Die zweite zentrale Neuerung ist die Modellierung der Codec-Codes in Gruppen statt einzeln. VALL-E 2 fasst mehrere aufeinanderfolgende Codes zusammen und verarbeitet sie gemeinsam als eine Art "Frame". Durch diese Gruppierung der Codes wird die Eingabesequenz für das Sprachmodell verkürzt, was die Verarbeitung beschleunigt. Gleichzeitig verbessert dieser Ansatz auch die Qualität der generierten Sprache, da er die Verarbeitung sehr langer Zusammenhänge vereinfacht.
Ein dreisekündiges Sample als Stimmenreferenz.
Prompt: They moved thereafter cautiously about the hut groping before and about them to find something to show that Warrenton had fulfilled his mission.
In Experimenten auf den Datensätzen LibriSpeech und VCTK übertraf VALL-E 2 die Leistung von Menschen in Bezug auf Robustheit, Natürlichkeit und Ähnlichkeit der generierten Sprache signifikant. Dabei reichten schon 3-Sekunden-Aufnahmen der Zielsprecher aus. Mit längeren Sprachproben von 10 Sekunden erzielte das System hörbar bessere Ergebnisse. Alle Beispiele hat Microsoft auf dieser Website veröffentlicht.

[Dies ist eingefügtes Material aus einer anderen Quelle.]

Definition with_digest (id digest : string) (l : list (string * string)) : list (string * string) :=
  filter (λ kv, kv.1 ≠ id) l ++ [(id, digest)].
(** The digest of the measured artifacts of a component. *)
Fixpoint component_digests (observed : Observed) (components : list pyval) (digests : list (string * string)) (blockers : list string)
    : result (list (string * string) * list string) :=
  match components with
  | [] => Ok (digests, blockers)
  | component :: components =>
      match component with
      | VDict c =>
          match dget "id" c with
          | VStr id =>
              missing ← refs_unmeasured observed (dget "evidence_refs" c);
              if (missing : bool) then component_digests observed components digests (blockers ++ ["component-measurement-missing:" +:+ id])
              else
                digest ← _aggregate_digest (records_of observed (merge_sort String.le (default [] (text_list (dget "evidence_refs" c)))));
                component_digests observed components (with_digest id digest digests) blockers
          | _ => component_digests observed components digests blockers
          end
      | _ => component_digests observed components digests blockers
      end
  end.

(** Every passing check of the host evidence names measured artifacts; an
    identifier that is a container has no text here. *)
Definition unmeasured_check (observed : Observed) (c : pyval) : result (list string) :=
  match c with
  | VDict d =>
      if py_eq (dget "status" d) (VStr "pass") then
        missing ← refs_unmeasured observed (dget "evidence_refs" d);
        let id := match default (VStr "unknown") (dlookup "id" d) with VStr s => s | _ => "" end in
        Ok (block_if missing ("host-check-measurement-missing:" +:+ id))
      else Ok []
  | _ => Ok []
  end.
Fixpoint check_measurements (observed : Observed) (checks : list pyval) : result (list string) :=
  match checks with
  | [] => Ok []
  | c :: checks =>
      here ← unmeasured_check observed c;
      rest ← check_measurements observed checks;
      Ok (here ++ rest)
  end.

(** [for x in v] *)
Definition iterate (v : pyval) : result (list pyval) :=
  match v with
  | VList l => Ok l
  | VStr s => Ok ((λ n, VStr (utf8_encode n)) <$> code_points s)
  | VDict d => Ok (VStr <$> dkeys d)
  | _ => throw TypeError "object is not iterable"
  end.
Definition network_component_refs (component : pyval) : result (list pyval) :=
  match component with
  | VDict c => if py_eq (dget "id" c) (VStr "network-policy") then iterate (default (VList []) (dlookup "evidence_refs" c)) else Ok []
  | _ => Ok []
  end.
Fixpoint network_refs (components : list pyval) : result (list pyval) :=
  match components with
  | [] => Ok []
  | component :: components =>
      here ← network_component_refs component;
      rest ← network_refs components;
      Ok (here ++ rest)
  end.
(** [any(...)] over the references: the file of one holds the policy's text. *)
Definition holds_text (text : string) (ref : pyval) : result bool :=
  match ref with
  | VStr r =>
      file ← evidence_file (path_parts r);
      match file with Some f => Ok (bool_decide (hf_data f = text)) | None => throw OSError "no such file" end
  | _ => Ok false
  end.
Fixpoint holds_policy (observed : Observed) (policy : string) (refs : list pyval) : result bool :=
  match refs with
  | [] => Ok false
  | ref :: refs =>
      known ← measured observed ref;
      found ← (if (known : bool) then holds_text policy ref else Ok false);
      if (found : bool) then Ok true else holds_policy observed policy refs
  end.

Definition host_checks (host : pyval) : list pyval :=
  match host with VDict host => match dget "checks" host with VList l => l | _ => [] end | _ => [] end.
Definition MEASUREMENT_FIELDS : list string := ["host_measurement_version"; "measurement_set_digest"; "artifacts"].
Definition verify_host_measurements (value : dict) : result (list (string * string) * list string) :=
  match dget "measurements" value with
  | VDict ms =>
      if negb (same_set (dkeys ms) MEASUREMENT_FIELDS) || negb (py_eq (dget "host_measurement_version" ms) (VInt 1))
      then Ok ([], ["host-measurement-schema"])
      else
        match dget "artifacts" ms with
        | VList ((_ :: _) as artifacts) =>
            m ← measure_artifacts {| ms_blockers := []; ms_observed := [] |} artifacts;
            let observed := ms_observed m in
            set_digest ← _aggregate_digest (records_of observed (merge_sort String.le observed.*1));
            let components := dget "components" value in
            '(digests, missing) ← component_digests observed (match components with VList l => l | _ => [] end) [] [];
            unchecked ← check_measurements observed (host_checks (dget "host_security" value));
            policy ← canonicalize_jcs (dget "network_policy" value);
            listed ← (if py_truthy components then iterate components else Ok []);
            refs ← network_refs listed;
            held ← holds_policy observed policy refs;
            Ok (digests, first_occurrences
              (ms_blockers m
               ++ block_if (negb (py_eq (dget "measurement_set_digest" ms) (VStr set_digest))) "host-measurement-set-digest-mismatch"
               ++ missing ++ unchecked ++ block_if (negb held) "network-policy-host-measurement-mismatch"))
        | _ => Ok ([], ["host-measurement-artifacts-empty"])
        end
  | _ => Ok ([], ["host-measurement-schema"])
  end.
End measurements.

(** ** The decision *)

Section decision.
Context {D : Digest} {K : KeyLibrary}.

Definition BOUNDARY_FIELDS : list string :=
  ["runner_boundary_version"; "activation_requested"; "components"; "host_security"; "network_policy"; "measurements";
   "jit_canary_authorization"; "runner_lifecycle_proof_set"; "attestation"].
Definition COMPONENT_FIELDS : list string := ["id"; "status"; "artifact_digest"; "evidence_refs"].
Definition digest_of (id : string) (digests : list (string * string)) : pyval :=
  match List.find (λ kv, bool_decide (kv.1 = id)) digests with Some kv => VStr kv.2 | None => VNone end.
Definition component_blockers (digests : list (string * string)) (id : string) (item : dict) : list string :=
  block_if (negb (py_eq (dget "status" item) (VStr "verified")) || negb (is_str_where is_named_digest (dget "artifact_digest" item)))
    ("component-unverified:" +:+ id)
  ++ block_if (negb (match text_list (dget "evidence_refs" item) with Some ((_ :: _) as refs) => forallb nonempty refs | _ => false end))
       ("component-evidence-missing:" +:+ id)
  ++ block_if (negb (py_eq (digest_of id digests) (dget "artifact_digest" item))) ("component-host-measurement-digest-mismatch:" +:+ id).
(** The components in order; the known identifiers are texts. *)
Fixpoint evaluate_components (digests : list (string * string)) (seen : list string) (items : list pyval)
    : result (list string * list string) :=
  match items with
  | [] => Ok (seen, [])
  | item :: items =>
      match item with
      | VDict c =>
          bound_refuse_if (negb (same_set (dkeys c) COMPONENT_FIELDS)) "component evidence requires exact fields";;
          known ← py_in_set (dget "id" c) (text_set REQUIRED_COMPONENTS);
          match dget "id" c with
          | VStr id =>
              bound_refuse_if (bool_decide (id ∈ seen) || negb known) "component id is duplicate or unknown";;
              '(seen, blockers) ← evaluate_components digests (id :: seen) items;
              Ok (seen, component_blockers digests id c ++ blockers)
          | _ => bound_refuse "component id is duplicate or unknown"
          end
      | _ => bound_refuse "component evidence requires exact fields"
      end
  end.

Definition NETWORK_POLICY_FIELDS : list string :=
  ["network_policy_version"; "enabled"; "default_egress"; "blocked_cidrs"; "blocked_endpoints"; "allowed_destinations";
   "dns_private_or_rebound_resolution"; "must_load_before_runner_registration"; "must_survive_reboot";
   "on_install_or_verification_failure"].
Definition REQUIRED_ENDPOINTS : list string :=
  ["windows-host"; "windows-gateway"; "metadata"; "management-plane"; "reviewer"; "control-plane"; "deploy";
   "container-engine-sockets"; "incus-api"].
(** [required.issubset(v)], which hashes the members of the list. *)
Definition covers (required : list string) (v : pyval) : result bool :=
  match v with
  | VList l =>
      check (negb (forallb hashable l)) TypeError "unhashable type";;
      Ok (forallb (λ r, existsb (py_eq (VStr r)) l) required)
  | _ => Ok false
  end.
Definition network_blockers (value : pyval) : result (list string) :=
  match value with
  | VDict n =>
      if negb (same_set (dkeys n) NETWORK_POLICY_FIELDS) || negb (py_eq (dget "network_policy_version" n) (VInt 2))
      then Ok ["network-policy-v2-invalid"]
      else
        ranges ← covers BLOCKED_NETWORK_CIDRS (dget "blocked_cidrs" n);
        endpoints ← covers REQUIRED_ENDPOINTS (dget "blocked_endpoints" n);
        Ok (block_if (negb (is_true (dget "enabled" n)) || negb (py_eq (dget "default_egress" n) (VStr "deny")))
              "network-policy-not-enabled-default-deny"
            ++ block_if (negb ranges) "network-policy-private-ranges-incomplete"
            ++ block_if (negb endpoints) "network-policy-blocked-endpoints-incomplete"
            ++ block_if (negb (py_eq (dget "allowed_destinations" n) (VList [VStr "github-actions-egress-proxy"])))
                 "network-policy-egress-not-proxy-only"
            ++ block_if (negb (py_eq (dget "dns_private_or_rebound_resolution" n) (VStr "deny"))) "network-policy-dns-not-fail-closed"
            ++ block_if (negb (is_true (dget "must_load_before_runner_registration" n)) || negb (is_true (dget "must_survive_reboot" n)))
                 "network-policy-order-or-persistence-unverified"
            ++ block_if (negb (py_eq (dget "on_install_or_verification_failure" n) (VStr "block-local-dispatch")))
                 "network-policy-failure-not-blocking")
  | _ => Ok ["network-policy-v2-invalid"]
  end.

(** [except (RunnerBoundaryError, CanaryBoundaryError, ValueError, TypeError)] *)
Definition is_proof_error (c : exn_class) : bool :=
  is_value_error c || bool_decide (c ∈ [RunnerBoundaryError; CanaryBoundaryError; TypeError]).
Definition lifecycle_runs (value : dict) (reviewer : option (public_key * string)) : result (list pyval * list string) :=
  match reviewer with
  | None => Ok ([], ["lifecycle-proof-signature-not-verified"])
  | Some (k, pinned) =>
      match _verify_lifecycle_proof_set (dget "jit_canary_authorization" value) (dget "runner_lifecycle_proof_set" value) k pinned with
      | Ok runs => Ok (runs, [])
      | Raise e => if is_proof_error (exn_cls e) then Ok ([], ["lifecycle-proof-invalid:" +:+ exn_msg e]) else Raise e
      end
  end.

(** The reviewer's key and its pinned fingerprint come together or not at all:
    without one of the two nothing is verified. *)
Definition evaluate_runner_boundary (value : pyval) (digests : option (list (string * string))) (measurement_blockers : list string)
    (reviewer : option (public_key * string)) : result RunnerBoundaryDecision :=
  match value with
  | VDict d =>
      bound_refuse_if (negb (same_set (dkeys d) BOUNDARY_FIELDS) || negb (py_eq (dget "runner_boundary_version" d) (VInt 2)))
        "runner boundary requires exact v2 fields";;
      match reviewer with Some (k, pinned) => verify_runner_boundary_attestation d k pinned | None => Ok tt end;;
      match dget "components" d with
      | VList components =>
          '(seen, component_reasons) ← evaluate_components (default [] digests) [] components;
          '(runs, lifecycle_reasons) ← lifecycle_runs d reviewer;
          match dget "host_security" d with
          | VDict host_value =>
              host ← evaluate_host_security (VDict (dset "runner_lifecycle_runs" (VList runs) host_value));
              network_reasons ← network_blockers (dget "network_policy" d);
              let blockers := first_occurrences
                (block_if (bool_decide (reviewer = None)) "boundary-attestation-not-verified"
                 ++ block_if (bool_decide (digests = None)) "host-measurement-not-verified"
                 ++ measurement_blockers
                 ++ block_if (negb (is_true (dget "activation_requested" d))) "activation-not-requested"
                 ++ component_reasons
                 ++ ((λ c, "component-missing:" +:+ c) <$> filter (λ c, c ∉ seen) REQUIRED_COMPONENTS)
                 ++ lifecycle_reasons
                 ++ ((λ b, "host:" +:+ b) <$> hs_blockers host)
                 ++ block_if (negb (py_eq (dget "distro_name" host_value) (VStr "Ubuntu-24.04-CI"))) "host:unexpected-dedicated-distro-name"
                 ++ network_reasons) in
              let enabled := bool_decide (blockers = []) in
              Ok {| rb_enabled := enabled; rb_status := if enabled then "verified" else "blocked"; rb_blockers := blockers |}
          | _ => throw TypeError "host evidence is not an object"
          end
      | _ => bound_refuse "components must be a list"
      end
  | _ => bound_refuse "runner boundary requires exact v2 fields"
  end.
End decision.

Ein dreisekündiges Sample als Stimmenreferenz.
Die synthetisierte Stimme mit 3-Sekunden-Sample.
Die synthetisierte Stimme mit 10-Sekunden-Sample.
Die Forscher:innen betonen, dass für das Training von VALL-E 2 lediglich Paare aus Sprachaufnahmen und deren Verschriftlichung benötigt werden. Das erleichtere die Datenaufbereitung im Vergleich zu Ansätzen, die zusätzliche Informationen wie zeitliche Zuordnungen erfordern.
Keine Veröffentlichung, da zu hohe Missbrauchsgefahr
VALL-E 2 könnte den Forschenden zufolge in vielen Bereichen wie Bildung, Unterhaltung, Barrierefreiheit oder Übersetzung zum Einsatz kommen. Die Forscher weisen aber auch auf offensichtliche Risiken des Missbrauchs hin, etwa Stimmen ohne die Zustimmung der Sprecher:in zu imitieren. Deswegen handelt es sich derzeit noch um ein reines Forschungsprojekt und Microsoft habe keine Pläne, VALL-E 2 in ein Produkt zu integrieren oder den Zugang für die Öffentlichkeit zu erweitern.
Zuvor sollte ihrer Meinung nach ein Protokoll entwickelt werden, das sicherstellt, dass die zu hörende Person der Synthetisierung zugestimmt hat sowie ein Verfahren zur digitalen Kennzeichnung solcher Inhalte. Dieser Vorschlag ist mutmaßlich von der Entwicklung in der Branche der KI-Bildmodelle inspiriert, wo Wasserzeichen wie C2PA Einzug halten. Das bestehende Problem, KI-Inhalte verlässlich als solche zu erkennen, lösen sie aber nicht.